======== RECORDS SHOWN ========
(** * GIM: a shallow embedding of the year-step engine and its sub-models

    The Python sources are embedded function by function.  Conventions:

    - a Python [float] is a real number of [R] (rounding, infinities and NaN
      of IEEE arithmetic are outside the model); decimal literals are the
      exact rationals they denote;
    - a Python [int] is a [Z];
    - a [dict] with string keys is an association list in insertion order
      ([dict V]); lookups return the first binding, updates keep the position
      of an existing key and append a new one, as Python does;
    - attributes that the code attaches lazily ([tfp], [_scale_factor],
      [_gdp_prev], [_debt_crisis_this_step], ...) are [option] fields, [None]
      standing for "attribute not set";
    - a function that can raise returns an [option]; [None] is the raise;
    - objects mutated in place are threaded through explicitly: a function
      that mutates the world takes a [WorldState] and returns the new one. *)

From Stdlib Require Import String Ascii Bool ZArith List Reals Lra Lia Classical.
Import ListNotations.
Open Scope R_scope.

(** ** Python built-ins *)

Definition dict (V : Type) : Type := list (string * V).

Fixpoint dict_get {V : Type} (d : dict V) (k : string) : option V :=
  match d with
  | [] => None
  | (k', v) :: rest => if String.eqb k' k then Some v else dict_get rest k
  end.

Fixpoint dict_set {V : Type} (d : dict V) (k : string) (v : V) : dict V :=
  match d with
  | [] => [(k, v)]
  | (k', v') :: rest =>
      if String.eqb k' k then (k', v) :: rest else (k', v') :: dict_set rest k v
  end.

Definition dict_get_default {V : Type} (d : dict V) (k : string) (dflt : V) : V :=
  match dict_get d k with Some v => v | None => dflt end.

Definition dict_mem {V : Type} (d : dict V) (k : string) : bool :=
  match dict_get d k with Some _ => true | None => false end.

Definition dict_keys {V : Type} (d : dict V) : list string := map fst d.
Definition dict_values {V : Type} (d : dict V) : list V := map snd d.

(** [x > y], [x >= y], ... on floats, as booleans. *)
Definition Rltb (x y : R) : bool := if Rlt_dec x y then true else false.
Definition Rleb (x y : R) : bool := if Rle_dec x y then true else false.

(** [sum(xs)] *)
Definition Rsum (xs : list R) : R := fold_left Rplus xs 0.

(** [len(xs)] as a float *)
Definition Rlen {A : Type} (xs : list A) : R := INR (List.length xs).

(** [x ** y] on floats.  With an integer-valued exponent the result is a
    float for every base, but for zero raised to a negative power
    ([ZeroDivisionError]).  With any other exponent a negative base gives a
    complex number, which the callers go on to order ([max], [>]), and that
    raises; so this case is [None] too. *)
Definition py_pow (x y : R) : option R :=
  if Rlt_dec 0 x then Some (Rpower x y)
  else if Req_dec_T y (IZR (Int_part y)) then
    if Rlt_dec x 0 then Some (powerRZ x (Int_part y))
    else if Rle_dec 0 y then Some (powerRZ x (Int_part y)) else None
  else if Rlt_dec x 0 then None
  else if Rlt_dec 0 y then Some 0 else None.

(** [round(x)]: round half to even. *)
Definition py_round (x : R) : Z :=
  let f := Int_part x in
  let d := x - IZR f in
  if Rlt_dec d (1 / 2) then f
  else if Rlt_dec (1 / 2) d then (f + 1)%Z
  else if Z.even f then f else (f + 1)%Z.

(** [s.strip()].  A character of a [string] is a code point below 256; of
    these [str.isspace] holds of the tab to the carriage return (9-13), the
    four separators (28-31), the space (32), the next line (133) and the
    no-break space (160), and they are what [strip] without an argument
    removes at both ends. *)
Definition is_space (c : ascii) : bool :=
  let n := nat_of_ascii c in
  ((Nat.leb 9 n && Nat.leb n 13) || (Nat.leb 28 n && Nat.leb n 32)
   || Nat.eqb n 133 || Nat.eqb n 160)%bool.

Fixpoint lstrip (s : string) : string :=
  match s with
  | EmptyString => EmptyString
  | String c rest => if is_space c then lstrip rest else s
  end.

Fixpoint rstrip (s : string) : string :=
  match s with
  | EmptyString => EmptyString
  | String c rest =>
      match rstrip rest with
      | EmptyString => if is_space c then EmptyString else String c EmptyString
      | r => String c r
      end
  end.

Definition strip (s : string) : string := rstrip (lstrip s).

(** The error monad of raising code. *)
Definition bind {A B : Type} (m : option A) (f : A -> option B) : option B :=
  match m with Some a => f a | None => None end.

Notation "x <- m ;; k" := (bind m (fun x => k))
  (at level 61, m at next level, right associativity).

Fixpoint foldM {A S : Type} (f : S -> A -> option S) (xs : list A) (s : S) : option S :=
  match xs with
  | [] => Some s
  | x :: rest => s' <- f s x ;; foldM f rest s'
  end.

(** ** core.py (gim_11_1) *)

Module Core.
========
● **EXERCISE AIM**:
Up to and including the line with "- a Python [int] is a [Z];", transcribe the entries above exactly, starting from their first line.

● **EXPECTED ANSWER**:
(** * GIM: a shallow embedding of the year-step engine and its sub-models

    The Python sources are embedded function by function.  Conventions:

    - a Python [float] is a real number of [R] (rounding, infinities and NaN
      of IEEE arithmetic are outside the model); decimal literals are the
      exact rationals they denote;
    - a Python [int] is a [Z];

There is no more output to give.